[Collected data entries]
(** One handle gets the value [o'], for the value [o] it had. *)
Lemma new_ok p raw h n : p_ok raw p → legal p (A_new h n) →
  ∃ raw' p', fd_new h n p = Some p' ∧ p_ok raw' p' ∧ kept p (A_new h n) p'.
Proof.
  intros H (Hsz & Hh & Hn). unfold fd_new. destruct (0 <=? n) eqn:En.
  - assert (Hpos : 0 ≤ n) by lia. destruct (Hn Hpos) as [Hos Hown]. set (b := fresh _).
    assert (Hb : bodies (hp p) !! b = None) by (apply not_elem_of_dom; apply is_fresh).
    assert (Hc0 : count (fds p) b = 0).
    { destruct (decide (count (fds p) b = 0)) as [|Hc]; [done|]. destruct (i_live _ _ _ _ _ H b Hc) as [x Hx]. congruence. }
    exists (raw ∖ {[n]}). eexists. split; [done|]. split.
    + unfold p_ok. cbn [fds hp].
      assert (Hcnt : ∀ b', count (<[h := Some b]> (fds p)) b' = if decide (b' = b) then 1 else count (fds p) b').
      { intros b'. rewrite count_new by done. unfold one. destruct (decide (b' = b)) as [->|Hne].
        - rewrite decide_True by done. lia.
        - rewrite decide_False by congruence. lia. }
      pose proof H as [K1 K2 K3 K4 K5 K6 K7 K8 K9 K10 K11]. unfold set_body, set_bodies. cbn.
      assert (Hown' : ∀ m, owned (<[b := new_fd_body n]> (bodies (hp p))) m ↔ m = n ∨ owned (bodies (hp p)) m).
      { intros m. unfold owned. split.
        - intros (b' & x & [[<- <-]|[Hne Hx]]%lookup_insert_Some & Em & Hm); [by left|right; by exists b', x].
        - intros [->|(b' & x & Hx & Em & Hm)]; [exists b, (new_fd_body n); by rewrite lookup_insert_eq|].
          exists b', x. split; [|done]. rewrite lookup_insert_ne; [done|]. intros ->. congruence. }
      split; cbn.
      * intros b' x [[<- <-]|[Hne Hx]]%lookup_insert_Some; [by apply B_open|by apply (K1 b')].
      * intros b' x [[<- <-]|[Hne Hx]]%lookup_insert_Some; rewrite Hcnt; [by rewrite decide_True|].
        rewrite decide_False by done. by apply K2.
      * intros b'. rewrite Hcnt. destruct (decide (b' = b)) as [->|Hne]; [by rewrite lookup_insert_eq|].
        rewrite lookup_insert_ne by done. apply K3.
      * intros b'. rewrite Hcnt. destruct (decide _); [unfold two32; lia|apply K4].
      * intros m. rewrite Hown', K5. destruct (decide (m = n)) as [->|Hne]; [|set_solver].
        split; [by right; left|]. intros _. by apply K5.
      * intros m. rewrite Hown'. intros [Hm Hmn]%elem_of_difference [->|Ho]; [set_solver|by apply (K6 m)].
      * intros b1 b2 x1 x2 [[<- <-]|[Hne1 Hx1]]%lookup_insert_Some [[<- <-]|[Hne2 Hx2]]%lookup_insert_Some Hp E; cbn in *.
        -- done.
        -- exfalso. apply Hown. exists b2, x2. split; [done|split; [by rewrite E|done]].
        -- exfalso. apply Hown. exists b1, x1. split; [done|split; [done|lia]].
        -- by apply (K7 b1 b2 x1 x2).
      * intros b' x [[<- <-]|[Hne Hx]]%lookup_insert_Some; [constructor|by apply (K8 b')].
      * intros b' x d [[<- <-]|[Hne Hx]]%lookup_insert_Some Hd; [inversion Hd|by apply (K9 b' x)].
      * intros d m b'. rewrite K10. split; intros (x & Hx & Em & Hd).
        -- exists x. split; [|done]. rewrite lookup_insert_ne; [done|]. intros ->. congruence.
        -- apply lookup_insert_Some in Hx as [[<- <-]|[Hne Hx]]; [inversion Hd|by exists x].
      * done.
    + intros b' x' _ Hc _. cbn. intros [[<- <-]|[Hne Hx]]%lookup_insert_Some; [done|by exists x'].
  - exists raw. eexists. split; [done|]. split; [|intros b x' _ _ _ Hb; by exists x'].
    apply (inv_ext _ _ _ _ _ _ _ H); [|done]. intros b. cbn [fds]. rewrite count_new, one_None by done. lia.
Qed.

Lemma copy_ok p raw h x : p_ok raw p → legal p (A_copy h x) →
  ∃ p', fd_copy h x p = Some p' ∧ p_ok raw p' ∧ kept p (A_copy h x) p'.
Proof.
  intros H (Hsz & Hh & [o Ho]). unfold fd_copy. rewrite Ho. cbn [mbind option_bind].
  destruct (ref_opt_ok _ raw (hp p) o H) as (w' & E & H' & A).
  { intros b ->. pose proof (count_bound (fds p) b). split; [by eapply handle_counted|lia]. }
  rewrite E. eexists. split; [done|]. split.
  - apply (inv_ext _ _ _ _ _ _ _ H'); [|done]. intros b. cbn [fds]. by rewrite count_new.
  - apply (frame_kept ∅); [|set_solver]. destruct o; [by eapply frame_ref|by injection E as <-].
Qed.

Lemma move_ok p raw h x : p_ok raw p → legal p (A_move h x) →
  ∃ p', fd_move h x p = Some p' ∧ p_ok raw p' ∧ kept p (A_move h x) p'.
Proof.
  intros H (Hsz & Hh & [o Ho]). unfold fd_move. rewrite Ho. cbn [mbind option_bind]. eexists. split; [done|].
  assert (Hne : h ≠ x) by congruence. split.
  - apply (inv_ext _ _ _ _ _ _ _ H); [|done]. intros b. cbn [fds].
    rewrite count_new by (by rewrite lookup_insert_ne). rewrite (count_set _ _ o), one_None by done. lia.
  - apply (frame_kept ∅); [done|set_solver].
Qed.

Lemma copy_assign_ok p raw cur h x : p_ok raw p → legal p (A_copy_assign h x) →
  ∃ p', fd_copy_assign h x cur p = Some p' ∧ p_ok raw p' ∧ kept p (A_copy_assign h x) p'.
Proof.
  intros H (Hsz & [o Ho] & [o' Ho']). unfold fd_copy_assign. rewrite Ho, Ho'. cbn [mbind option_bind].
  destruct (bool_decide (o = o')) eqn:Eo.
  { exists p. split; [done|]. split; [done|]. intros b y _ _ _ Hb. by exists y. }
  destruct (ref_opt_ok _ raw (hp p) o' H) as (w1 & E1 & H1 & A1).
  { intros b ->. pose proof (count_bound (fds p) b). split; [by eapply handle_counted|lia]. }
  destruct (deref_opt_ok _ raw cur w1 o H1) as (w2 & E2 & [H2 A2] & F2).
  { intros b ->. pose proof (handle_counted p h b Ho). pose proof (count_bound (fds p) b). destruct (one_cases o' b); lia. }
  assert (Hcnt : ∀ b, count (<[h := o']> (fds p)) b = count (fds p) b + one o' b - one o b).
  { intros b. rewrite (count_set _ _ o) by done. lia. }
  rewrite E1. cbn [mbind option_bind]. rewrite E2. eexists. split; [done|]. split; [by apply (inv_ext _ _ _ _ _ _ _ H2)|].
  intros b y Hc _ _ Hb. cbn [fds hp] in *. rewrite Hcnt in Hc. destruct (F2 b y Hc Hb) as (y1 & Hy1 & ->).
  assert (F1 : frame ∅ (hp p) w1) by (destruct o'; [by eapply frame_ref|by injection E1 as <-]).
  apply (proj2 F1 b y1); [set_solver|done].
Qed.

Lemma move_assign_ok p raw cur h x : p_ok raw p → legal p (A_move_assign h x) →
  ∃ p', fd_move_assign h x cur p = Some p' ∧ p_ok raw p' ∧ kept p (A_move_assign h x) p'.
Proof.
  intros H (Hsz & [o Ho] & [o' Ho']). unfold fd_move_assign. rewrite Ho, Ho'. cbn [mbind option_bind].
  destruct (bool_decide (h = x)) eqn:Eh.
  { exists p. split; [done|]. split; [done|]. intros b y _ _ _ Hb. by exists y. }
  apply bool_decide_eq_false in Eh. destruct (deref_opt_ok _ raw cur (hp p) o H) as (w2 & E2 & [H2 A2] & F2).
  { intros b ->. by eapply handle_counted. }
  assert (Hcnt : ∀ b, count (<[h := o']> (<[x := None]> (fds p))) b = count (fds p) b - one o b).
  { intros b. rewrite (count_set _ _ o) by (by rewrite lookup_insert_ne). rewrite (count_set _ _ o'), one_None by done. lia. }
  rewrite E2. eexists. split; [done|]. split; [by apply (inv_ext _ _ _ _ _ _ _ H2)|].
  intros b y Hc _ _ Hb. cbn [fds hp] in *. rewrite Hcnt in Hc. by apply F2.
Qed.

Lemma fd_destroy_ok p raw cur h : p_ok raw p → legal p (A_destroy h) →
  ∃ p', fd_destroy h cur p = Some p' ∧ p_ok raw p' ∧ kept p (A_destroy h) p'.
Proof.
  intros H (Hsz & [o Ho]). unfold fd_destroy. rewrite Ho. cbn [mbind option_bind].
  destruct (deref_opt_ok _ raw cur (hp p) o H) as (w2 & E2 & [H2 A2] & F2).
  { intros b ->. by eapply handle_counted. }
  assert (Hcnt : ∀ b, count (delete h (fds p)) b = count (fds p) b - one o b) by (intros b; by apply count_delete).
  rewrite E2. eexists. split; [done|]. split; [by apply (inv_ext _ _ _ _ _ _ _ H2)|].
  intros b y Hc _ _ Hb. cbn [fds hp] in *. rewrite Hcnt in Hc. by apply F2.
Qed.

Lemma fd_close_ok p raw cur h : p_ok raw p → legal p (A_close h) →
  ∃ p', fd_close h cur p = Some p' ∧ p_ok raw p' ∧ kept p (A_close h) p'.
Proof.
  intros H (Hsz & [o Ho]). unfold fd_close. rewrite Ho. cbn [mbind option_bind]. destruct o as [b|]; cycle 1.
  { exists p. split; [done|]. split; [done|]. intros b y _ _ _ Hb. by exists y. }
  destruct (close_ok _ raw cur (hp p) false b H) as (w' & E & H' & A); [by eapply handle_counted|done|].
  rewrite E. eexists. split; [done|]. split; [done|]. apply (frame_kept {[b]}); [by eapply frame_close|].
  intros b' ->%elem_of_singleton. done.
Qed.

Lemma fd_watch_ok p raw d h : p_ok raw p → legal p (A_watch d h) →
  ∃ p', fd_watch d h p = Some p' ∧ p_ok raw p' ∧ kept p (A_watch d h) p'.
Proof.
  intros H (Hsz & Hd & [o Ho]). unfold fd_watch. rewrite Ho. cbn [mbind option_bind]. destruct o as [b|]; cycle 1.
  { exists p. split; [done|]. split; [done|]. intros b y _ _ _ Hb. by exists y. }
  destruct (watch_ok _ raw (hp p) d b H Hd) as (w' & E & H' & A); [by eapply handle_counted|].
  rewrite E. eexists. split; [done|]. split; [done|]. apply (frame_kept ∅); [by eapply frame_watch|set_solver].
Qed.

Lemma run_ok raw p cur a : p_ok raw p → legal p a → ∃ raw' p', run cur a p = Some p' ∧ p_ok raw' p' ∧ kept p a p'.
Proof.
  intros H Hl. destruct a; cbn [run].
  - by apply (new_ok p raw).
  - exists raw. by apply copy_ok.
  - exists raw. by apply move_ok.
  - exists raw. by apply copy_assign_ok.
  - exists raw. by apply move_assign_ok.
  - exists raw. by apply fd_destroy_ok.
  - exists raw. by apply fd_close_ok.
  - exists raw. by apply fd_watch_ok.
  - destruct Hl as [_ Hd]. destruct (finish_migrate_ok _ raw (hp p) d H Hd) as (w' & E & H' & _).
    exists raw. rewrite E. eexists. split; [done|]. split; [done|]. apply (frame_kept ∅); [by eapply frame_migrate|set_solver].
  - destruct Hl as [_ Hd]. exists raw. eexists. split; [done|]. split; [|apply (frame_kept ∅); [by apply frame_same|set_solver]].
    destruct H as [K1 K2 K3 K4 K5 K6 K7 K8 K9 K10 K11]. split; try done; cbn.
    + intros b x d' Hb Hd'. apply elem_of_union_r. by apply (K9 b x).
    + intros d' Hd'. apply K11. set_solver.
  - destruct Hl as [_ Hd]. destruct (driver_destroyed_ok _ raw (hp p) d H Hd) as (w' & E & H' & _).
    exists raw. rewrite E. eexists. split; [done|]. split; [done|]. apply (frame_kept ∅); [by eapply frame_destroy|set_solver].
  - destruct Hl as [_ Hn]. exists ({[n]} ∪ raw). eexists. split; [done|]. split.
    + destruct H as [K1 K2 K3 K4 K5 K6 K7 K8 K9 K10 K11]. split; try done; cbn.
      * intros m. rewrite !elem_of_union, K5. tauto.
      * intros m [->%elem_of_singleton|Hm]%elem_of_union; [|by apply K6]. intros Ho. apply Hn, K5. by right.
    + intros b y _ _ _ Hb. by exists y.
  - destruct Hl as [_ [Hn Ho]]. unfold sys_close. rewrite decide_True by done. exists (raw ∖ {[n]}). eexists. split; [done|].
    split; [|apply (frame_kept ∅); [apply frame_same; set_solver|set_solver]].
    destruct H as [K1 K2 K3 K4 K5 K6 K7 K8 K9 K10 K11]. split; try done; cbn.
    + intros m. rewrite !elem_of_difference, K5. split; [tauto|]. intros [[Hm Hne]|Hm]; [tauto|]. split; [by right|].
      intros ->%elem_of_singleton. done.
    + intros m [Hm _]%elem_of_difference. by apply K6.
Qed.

* * *

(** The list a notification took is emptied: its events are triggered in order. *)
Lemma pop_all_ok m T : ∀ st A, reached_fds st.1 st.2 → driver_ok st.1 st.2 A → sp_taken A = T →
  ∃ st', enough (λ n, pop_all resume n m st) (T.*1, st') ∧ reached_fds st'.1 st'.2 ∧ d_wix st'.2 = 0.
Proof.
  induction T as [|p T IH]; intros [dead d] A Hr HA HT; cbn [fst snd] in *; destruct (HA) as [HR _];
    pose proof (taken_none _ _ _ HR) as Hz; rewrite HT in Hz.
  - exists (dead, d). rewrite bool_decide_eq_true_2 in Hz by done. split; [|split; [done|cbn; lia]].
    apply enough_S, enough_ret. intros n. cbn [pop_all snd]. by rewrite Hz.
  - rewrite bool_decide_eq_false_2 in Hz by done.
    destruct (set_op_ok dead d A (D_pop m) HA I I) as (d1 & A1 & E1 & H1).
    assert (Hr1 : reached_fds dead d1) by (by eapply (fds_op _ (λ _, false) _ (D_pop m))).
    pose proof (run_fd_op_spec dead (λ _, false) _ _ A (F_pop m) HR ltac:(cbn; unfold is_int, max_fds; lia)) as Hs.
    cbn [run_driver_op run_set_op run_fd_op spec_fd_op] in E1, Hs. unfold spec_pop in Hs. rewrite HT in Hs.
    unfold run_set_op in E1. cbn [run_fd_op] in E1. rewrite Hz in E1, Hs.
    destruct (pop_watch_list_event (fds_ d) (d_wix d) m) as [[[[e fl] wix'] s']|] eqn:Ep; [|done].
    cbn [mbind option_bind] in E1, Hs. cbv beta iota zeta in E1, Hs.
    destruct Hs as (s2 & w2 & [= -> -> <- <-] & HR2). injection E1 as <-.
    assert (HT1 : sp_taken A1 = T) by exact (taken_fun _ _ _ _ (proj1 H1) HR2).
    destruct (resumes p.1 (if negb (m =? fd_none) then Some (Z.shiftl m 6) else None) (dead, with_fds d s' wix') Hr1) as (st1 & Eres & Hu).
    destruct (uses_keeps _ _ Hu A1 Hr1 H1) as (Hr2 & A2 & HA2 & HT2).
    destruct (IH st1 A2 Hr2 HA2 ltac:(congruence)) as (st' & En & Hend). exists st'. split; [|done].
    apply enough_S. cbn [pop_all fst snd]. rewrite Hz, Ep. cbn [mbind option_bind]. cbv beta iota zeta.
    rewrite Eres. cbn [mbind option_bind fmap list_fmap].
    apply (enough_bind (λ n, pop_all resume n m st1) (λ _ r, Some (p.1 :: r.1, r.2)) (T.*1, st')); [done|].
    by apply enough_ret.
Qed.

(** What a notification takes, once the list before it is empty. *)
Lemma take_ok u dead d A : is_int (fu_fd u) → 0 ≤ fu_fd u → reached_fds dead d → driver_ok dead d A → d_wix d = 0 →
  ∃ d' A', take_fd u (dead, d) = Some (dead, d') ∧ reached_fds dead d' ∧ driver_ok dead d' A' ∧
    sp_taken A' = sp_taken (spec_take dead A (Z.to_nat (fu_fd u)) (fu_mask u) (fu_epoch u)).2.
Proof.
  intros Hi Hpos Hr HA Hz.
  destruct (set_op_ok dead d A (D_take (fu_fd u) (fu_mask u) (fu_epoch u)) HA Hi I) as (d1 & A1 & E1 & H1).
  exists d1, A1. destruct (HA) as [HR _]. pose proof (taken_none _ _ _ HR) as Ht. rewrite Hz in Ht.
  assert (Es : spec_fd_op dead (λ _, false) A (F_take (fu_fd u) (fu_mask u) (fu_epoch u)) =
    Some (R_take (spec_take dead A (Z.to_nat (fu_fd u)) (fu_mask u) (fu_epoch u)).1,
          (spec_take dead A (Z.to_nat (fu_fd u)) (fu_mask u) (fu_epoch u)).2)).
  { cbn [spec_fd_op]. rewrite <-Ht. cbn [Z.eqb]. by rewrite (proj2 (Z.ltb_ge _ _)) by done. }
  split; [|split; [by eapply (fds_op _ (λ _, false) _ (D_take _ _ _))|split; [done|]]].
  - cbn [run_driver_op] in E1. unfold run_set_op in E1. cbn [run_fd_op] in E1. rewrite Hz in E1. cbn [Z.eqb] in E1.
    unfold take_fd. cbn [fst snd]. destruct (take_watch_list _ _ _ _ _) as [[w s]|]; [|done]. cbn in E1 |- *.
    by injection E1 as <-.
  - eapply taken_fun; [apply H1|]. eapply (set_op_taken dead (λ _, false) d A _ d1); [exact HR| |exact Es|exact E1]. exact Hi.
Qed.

_PROBLEM_
For this exercise, output exactly the lines above from the line with "destruct (IH st1" to the line with "unfold take_fd. cbn", counting both, and leave out the rest.

_EXERCISE OUTPUT_
    destruct (IH st1 A2 Hr2 HA2 ltac:(congruence)) as (st' & En & Hend). exists st'. split; [|done].
    apply enough_S. cbn [pop_all fst snd]. rewrite Hz, Ep. cbn [mbind option_bind]. cbv beta iota zeta.
    rewrite Eres. cbn [mbind option_bind fmap list_fmap].
    apply (enough_bind (λ n, pop_all resume n m st1) (λ _ r, Some (p.1 :: r.1, r.2)) (T.*1, st')); [done|].
    by apply enough_ret.
Qed.

(** What a notification takes, once the list before it is empty. *)
Lemma take_ok u dead d A : is_int (fu_fd u) → 0 ≤ fu_fd u → reached_fds dead d → driver_ok dead d A → d_wix d = 0 →
  ∃ d' A', take_fd u (dead, d) = Some (dead, d') ∧ reached_fds dead d' ∧ driver_ok dead d' A' ∧
    sp_taken A' = sp_taken (spec_take dead A (Z.to_nat (fu_fd u)) (fu_mask u) (fu_epoch u)).2.
Proof.
  intros Hi Hpos Hr HA Hz.
  destruct (set_op_ok dead d A (D_take (fu_fd u) (fu_mask u) (fu_epoch u)) HA Hi I) as (d1 & A1 & E1 & H1).
  exists d1, A1. destruct (HA) as [HR _]. pose proof (taken_none _ _ _ HR) as Ht. rewrite Hz in Ht.
  assert (Es : spec_fd_op dead (λ _, false) A (F_take (fu_fd u) (fu_mask u) (fu_epoch u)) =
    Some (R_take (spec_take dead A (Z.to_nat (fu_fd u)) (fu_mask u) (fu_epoch u)).1,
          (spec_take dead A (Z.to_nat (fu_fd u)) (fu_mask u) (fu_epoch u)).2)).
  { cbn [spec_fd_op]. rewrite <-Ht. cbn [Z.eqb]. by rewrite (proj2 (Z.ltb_ge _ _)) by done. }
  split; [|split; [by eapply (fds_op _ (λ _, false) _ (D_take _ _ _))|split; [done|]]].
  - cbn [run_driver_op] in E1. unfold run_set_op in E1. cbn [run_fd_op] in E1. rewrite Hz in E1. cbn [Z.eqb] in E1.
    unfold take_fd. cbn [fst snd]. destruct (take_watch_list _ _ _ _ _) as [[w s]|]; [|done]. cbn in E1 |- *.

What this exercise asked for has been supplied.